Duo Security announced the availability of an Android utility dubbed “ReKey” (http://www.rekey.io/) on Tuesday. The tool allows Droid users to patch the so-called “Master Key” vulnerability on Android devices, even in the absence of a security update from Android handset makers (OEMs) and carriers who service the phones, according to a post on the Duo Security blog.
In an e-mail exchange with The Security Ledger, Jon Oberheide, the CTO of Duo Security, said that ReKey provides an in-memory patch for the master key vulnerability, dynamically instrumenting the Dalvik bytecode routines where the vulnerability originates, patching it in-memory. Oberheide said that ReKey will also”hook” (or monitor) those routines to notify you if any malicious applications attempt to exploit the vulnerability.

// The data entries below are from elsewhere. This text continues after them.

Lemma visible_pretty_go x s : visible s = true -> visible (pretty_N_go x s) = true.
Proof.
  revert s. induction (N.lt_wf_0 x) as [x _ IH]. intros s Hs.
  destruct (decide (x = 0)%N) as [->|Hx]; [by rewrite pretty_N_go_0|].
  rewrite pretty_N_go_step by lia. apply IH; [apply N.div_lt; lia|].
  change (visible_byte (pretty_N_char (x `mod` 10)) && visible s = true). rewrite Hs, andb_true_r.
  unfold pretty_N_char. by repeat case_match.
Qed.

Lemma visible_pretty (z : Z) : visible (pretty z) = true.
Proof.
  assert (H : forall n : N, visible (pretty n) = true).
  { intros n. unfold pretty, pretty_N. case_decide; [done|]. by apply visible_pretty_go. }
  destruct z as [|p|p]; [done|apply (H (Npos p))|]. apply (H (Npos p)).
Qed.

Context {HL : HttpHeadersLaws HH} {TL : TransportLaws TR}.

Lemma parse_header_ok context value :
  visible value = true -> exists v, parse_header context value = Ok v /\ header_bytes v = value.
Proof.
  intros [v Hv]%header_parse_visible. exists v. unfold parse_header. rewrite Hv.
  split; [done|by apply header_parse_bytes].
Qed.

Definition router_headers : gset string :=
  {["x-model-name"; "x-reply-type"; "x-sla-seconds"; "x-global-transaction-id"; "x-method"]}.

(** The request's id is the caller's, if it has one that can be shown, or else
    a new one. *)
Definition transaction_id_of (headers : HeaderMap) : string :=
  match head (header_values "x-global-transaction-id" headers) with
  | Some v => default "" (header_to_str v)
  | None => new_v4
  end.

Despite the availability of a patch since March, many Android users remain vulnerable to attacks that take advantage of the application signing flaw. That is because Android handset makers have been slow to issue updates for their Droid handsets. For platforms (HTC and Samsung) that have been patched, carriers delayed the rollout to customers further.
“The security of Android devices worldwide is paralyzed by the slow patching practices of mobile carriers and other parties in the Android ecosystem,” said Oberheide. However, the fragmentation of the Android ecosystem is significant enough that it is no longer feasible for Google to take over responsibility for distributing patches. Third parties may need to step in to fill the void.